Who Murdered Chaucer? A Review

     I really wanted to like this book. I have read Terry Jones' Barbarians and agreed with his premise that the Romans were the savages. I have also enjoyed Monty Python and the Holy Grail as well as Eric the Viking, although the excellence of the Holy Grail movie might be due to Terry Gilliam who also directed Time Bandits and The Fisher King, which I loved. However, this book falls very short of what it sets out to do: make a case for a possible death for Geoffrey Chaucer.
     Although Jones admits often that there is little information about Chaucer's life and no comment about his death, this does not prevent him from proceeding as though his 'could have's' and 'possibly's' are facts. When one wants to prove a murder, one needs to use the very best facts that are available and, in the absence of facts that prove ones case, it is acceptable to admit the original premise is in error.
     I was disappointed that Jones did not present a balanced view of the times in which Chaucer may have died: the aftermath of Henry IV's usurption of Richard II's throne and the upheaval that ensued as well as the increased tension between the Church Militant of the Archbishop Arundel and the followers of Wycliff who wanted a more personal relationship with God free from the heavy price in taxes paid to the church and without the translation of that relationship through deeply flawed and abusive clerics.
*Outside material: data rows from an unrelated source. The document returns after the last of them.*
Lemma C5_witness :
  (∃ w' dB,
     Vector_copy int_size MallocAllocator 300 100 w_v1 = Done tt w' ∧
     holds w' 300 dB [10; 20; 30] 4 ∧ holds w' 100 3 [10; 20; 30] 4 ∧
     (4 ≠ 0 → dB ≠ 3 ∧ heap w_v1 !! dB = None)) ∧
  (∃ w' dB,
     copy_assign int_size MallocAllocator 200 100 w_two = Done tt w' ∧
     holds w' 200 dB [10; 20] 2 ∧ holds w' 100 1 [10; 20] 2 ∧
     (2 ≠ 0 → dB ≠ 1 ∧ heap w_two !! dB = None)) ∧
  match mutate_all int_size MallocAllocator 200 [MPush 5; MWrite 0 7; MPop; MPop] w_two with
  | Done _ w' | Raise w' =>
      holds w' 100 1 [10; 20] 2 ∧ heap w' !! 1 = heap w_two !! 1
  | Undef => True
  end.
Proof.
  split; [|split].
  - apply (proj1 (C5_copy_independent int_size MallocAllocator) 100 300 w_v1 3 [10; 20; 30] 4).
    + exact holds_w_v1.
    + reflexivity.
    + exact heap_fresh_w_v1.
    + intros _. apply can_alloc_int; [reflexivity|discriminate|reflexivity].
  - apply (proj1 (proj2 (C5_copy_independent int_size MallocAllocator))
             100 200 w_two 1 [10; 20] 2 2 [30] 1).
    + discriminate.
    + exact holds_w_two_A.
    + exact holds_w_two_B.
    + discriminate.
    + exact heap_fresh_w_two.
    + intros _. apply can_alloc_int; [reflexivity|discriminate|reflexivity].
  - apply (proj2 (proj2 (C5_copy_independent int_size MallocAllocator))
             100 200 w_two 1 [10; 20] 2).
    + discriminate.
    + exact holds_w_two_A.
    + exact heap_fresh_w_two.
    + intros vB HB _. vm_compute in HB. injection HB as <-. discriminate.
Defined.

Example mutations_of_B_return :
  ∃ w', mutate_all int_size MallocAllocator 200 [MPush 5; MWrite 0 7; MPop; MPop] w_two
        = Done tt w' ∧ objs w' !! 200 = Some (Vec 3 0 2).
Proof. eexists. split; vm_compute; reflexivity. Qed.

Lemma C7_witness :
  (∃ b w',
     heap w_v1 !! 3 = Some b ∧
     w' = World (<[3 := <[length [10; 20] := None]> b]> (heap w_v1))
                (next_addr w_v1) (oracle w_v1)
                (<[100 := Vec 3 (Z.of_nat (length [10; 20])) 4]> (objs w_v1))
                (trace w_v1 ++
                   [EvLock 100; EvDestroy 3 (Z.of_nat (length [10; 20])); EvUnlock 100]) ∧
     pop_back 100 w_v1 = Done tt w' ∧
     holds w' 100 3 [10; 20] 4) ∧
  pop_back 100 w_empty =
    Done tt (World (heap w_empty) (next_addr w_empty) (oracle w_empty) (objs w_empty)
                   (trace w_empty ++ [EvLock 100; EvUnlock 100])).
Proof.
  split.
  - apply (proj1 C7_pop_back 100 w_v1 3 [10; 20] 30 4). exact holds_w_v1.
  - apply (proj2 C7_pop_back 100 w_empty 0 0). exact holds_w_empty.
Defined.
(* ===== verification/Bitmap.v ===== *)
(** * The bitmap allocator

    [source/libs/common/cpu/bitmap.c] and [include/bitmap.h]: a map of
    [mask_count] bits in an array of [unsigned long], with the hint
    [last_bit] where the next search starts.  The physical page allocator, the
    block allocator, the handle tables and the message pool all use it. *)

From S2P Require Import Prelude Bits.
Import BitOps FindBit.

Record cl_bitmap := Bitmap {
  bitmap : list Z;       (* unsigned long *bitmap: the words it points to *)
  mask_count : Z;
  last_bit : Z
}.

Definition HAL_BITMAP_ALLOC_BIT_ERROR : Z := ULONG_MAX.

Definition set_last_bit (bm : cl_bitmap) (b : Z) : cl_bitmap :=
  Bitmap (bitmap bm) (mask_count bm) b.

Module BitmapOps.

(** [memset(a, 0, n)] on little-endian words: the first [n] bytes. *)
Fixpoint memset_zero (a : list Z) (n : Z) : option (list Z) :=
  match a with
  | [] => if n <=? 0 then Some [] else None
  | w :: a =>
    if n <=? 0 then Some (w :: a)
    else if SIZEOF_LONG <=? n then a' ← memset_zero a (n - SIZEOF_LONG); Some (0 :: a')
    else Some (Z.land w (wrap (Z.shiftl ULONG_MAX (CHAR_BIT * n))) :: a)
  end.

Definition cl_bitmap_calc_size (mask_count : Z) : Z :=
  let c := mask_count / CHAR_BIT in
  if negb (Z.land mask_count (CHAR_BIT - 1) =? 0) then c + 1 else c.

Definition cl_bitmap_init (cur : cl_bitmap) (buf : list Z) (mask_count : Z)
  : option cl_bitmap :=
  buf' ← memset_zero buf ((mask_count + (CHAR_BIT - 1)) / CHAR_BIT);
  Some (Bitmap buf' mask_count (last_bit cur)).

(** The [do ... while (1)] of [cl_bitmap_adaption]: count up until the bitmap
    and the blocks no longer fit. *)
Fixpoint adaption_loop (fuel : nat) (buffer_size block_size cur_count : Z) : run Z :=
  match fuel with
  | O => NoFuel
  | S fuel =>
    let total_size := cl_bitmap_calc_size cur_count + cur_count * block_size in
    if 2147483648 <=? total_size then Fault
    else if buffer_size <? total_size then Ret (cur_count - 1)
    else adaption_loop fuel buffer_size block_size (cur_count + 1)
  end.
(** What follows once the table has a node with a free entry. *)
Definition alloc_index (t : i2p) (ptr : Z) : option (Z * i2p) :=
  k0 ← seek (nodes t) (next_index t) (max_index_per_node t);
  '(d, offset, ns) ← alloc_walk (drop k0 (nodes t));
  let k := (k0 + d)%nat in
  let all := take k0 (nodes t) ++ ns in
  n ← all !! k;
  let index := (offset +w start_index n)%C in
  arr ← word_set (array n) offset ptr;
  let n' := Node (addr n) (count n + 1) (start_index n) (end_index n) (arr_bitmap n) arr in
  Some (index, I2p (<[k := n']> all) (node_num t) (used_index t +w 1)%C (total_index t)
                 (max_index_per_node t) (to_int (index + 1))).

(** [p] is what [malloc_handle] returns if a node has to be added. *)
Definition __i2p_alloc (t : i2p) (ptr p : Z) : option (Z * i2p) :=
  if used_index t =? total_index t then
    '(q, t) ← i2p_node_create t p;
    if q =? 0 then Some (COMMON_I2P_ALLOC_ERROR, t) else alloc_index t ptr
  else alloc_index t ptr.

Definition __i2p_find (t : i2p) (index : Z) : option Z :=
  o ← locate (nodes t) index;
  match o with
  | None => Some 0
  | Some k => n ← nodes t !! k; word_at (array n) (index -w start_index n)%C
  end.

Definition i2p_dealloc (t : i2p) (index : Z) := __i2p_dealloc t index.
Definition i2p_find (t : i2p) (index : Z) := __i2p_find t index.
Definition i2p_alloc (t : i2p) (ptr p : Z) := __i2p_alloc t ptr p.

(** The [for] loop of [i2p_loop], [todo] rounds before [ret] reaches
    [used_index]: the calls of [action] in order, then the result. *)
Fixpoint loop_body (todo : nat) (ns : list i2p_node) (offset ret : Z)
  : option (list Z * Z) :=
  match todo with
  | O => Some ([], ret)
  | S todo =>
    match ns with
    | [] => None
    | n :: next =>
      offset ← cl_find_next_bit (bitmap (arr_bitmap n)) (mask_count (arr_bitmap n)) offset;
      if offset =? mask_count (arr_bitmap n) then
        match next with
        | [] => Some ([], ret)
        | n' :: _ =>
          offset ← cl_find_next_bit (bitmap (arr_bitmap n')) (mask_count (arr_bitmap n')) 0;
          '(acts, r) ← loop_body todo next (offset +w 1)%C (ret + 1);
          Some (offset :: acts, r)
        end
      else
        '(acts, r) ← loop_body todo ns (offset +w 1)%C (ret + 1);
        Some (offset :: acts, r)
    end
  end.

Definition i2p_loop (t : i2p) : option (list Z * Z) :=
  loop_body (Z.to_nat (used_index t)) (nodes t) 0 0.

(** The calls of [free_handle]; [head] is the address of the table. *)
Definition i2p_delete (t : i2p) (head : Z) : list Z := map addr (nodes t) ++ [head].

(** [head] and [p] are the results of the two calls of [malloc_handle]; the
    second component lists what is given back to [free_handle]. *)
Definition i2p_create (head p : Z) : option (option i2p * list Z) :=
  if head =? 0 then Some (None, []) else
  '(q, t) ← i2p_node_create (I2p [] 0 0 0 MAX_COUNT_PER_ARRAY 0) p;
  if q =? 0 then Some (None, [head]) else Some (Some t, []).

End I2pOps.
Import I2pOps.

(** ** What a table represents *)

(** The entry at offset [i] of a node: present when its bit is set. *)
Definition cell (n : i2p_node) (i : Z) : option Z :=
  if used (arr_bitmap n) i then word_at (array n) i else None.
The content of The Canterbury Tales and the images of the Ellesmere manuscript are not 'evidence' that Chaucer was a heretic and viewed by Arundel as such. Commonplaces like dying without a will or publishing a retraction of worldly literature are treated as powerfully damning evidence although they are not.
    The good relationship that Chaucer's son Thomas enjoyed with the new regime is treated dismissively although it is very suggestive that Chaucer might not have been murdered by Henry or Arundel for heresy or collaboration with Richard II's government. He should have been a pariah not Henry's butler. Other contemporary accounts of the time, like Adam of Usk are treated dismissively as well and some like the Book of Margery Kempe are not consulted at all. I would like to have seen some comment about how Shakespeare treated the death of Richard II in his play about Henry IV as well as some discussion about where Shakespeare got his information. In fact the whole thrust of the argument says more about Terry Jones than it does about the politics of Archbishop Arundel or Henry IV.
     He spent many pages in discussion about Dryden and not enough about Caxton, who published the Canterbury Tales in the first book published in England on a printing press. It was Caxton who paid for the first memorial in Westminster Abbey for the poet. It was on a later altar, paid for by a Nicholas Brigham, that we are given the date of October 25, 1400 as the date of Chaucer's death.
     People who do not know much about late medieval history might be taken in by the argument but those same people would find this book a little dull because their lack of knowledge would also indicate a lack of interest in the period or the poet. People who have an interest in the period might find the one-sidedness of the discussion irritating. I did.
     I realize Jones was having a bit of fun with history and I have often thought that people who write scholarly papers are rather humorless and should let their hair down a little.  However, there is a difference between having a bit of fun and letting your imagination run away with you. I wanted less conjecture and more facts. This would have been better as a historical novel.
     

1 comment:

  1. I realize Jones was having a bit of fun with history and I have often thought that people who write scholarly papers are rather humorless and should let their hair down a little. However, there is a difference between having a bit of fun and letting your imagination run away with you. I wanted less conjecture and more facts.

    I completely agree with your summary. It seems the author mixed two ideas which are like oil and water - immiscible. Either you write historical fiction, with the firm emphasis on fiction, or you write a historical book and you stick to the facts. Of course few historians can presents dry facts in an entertaining manner but too much conjecture is hardly entertaining.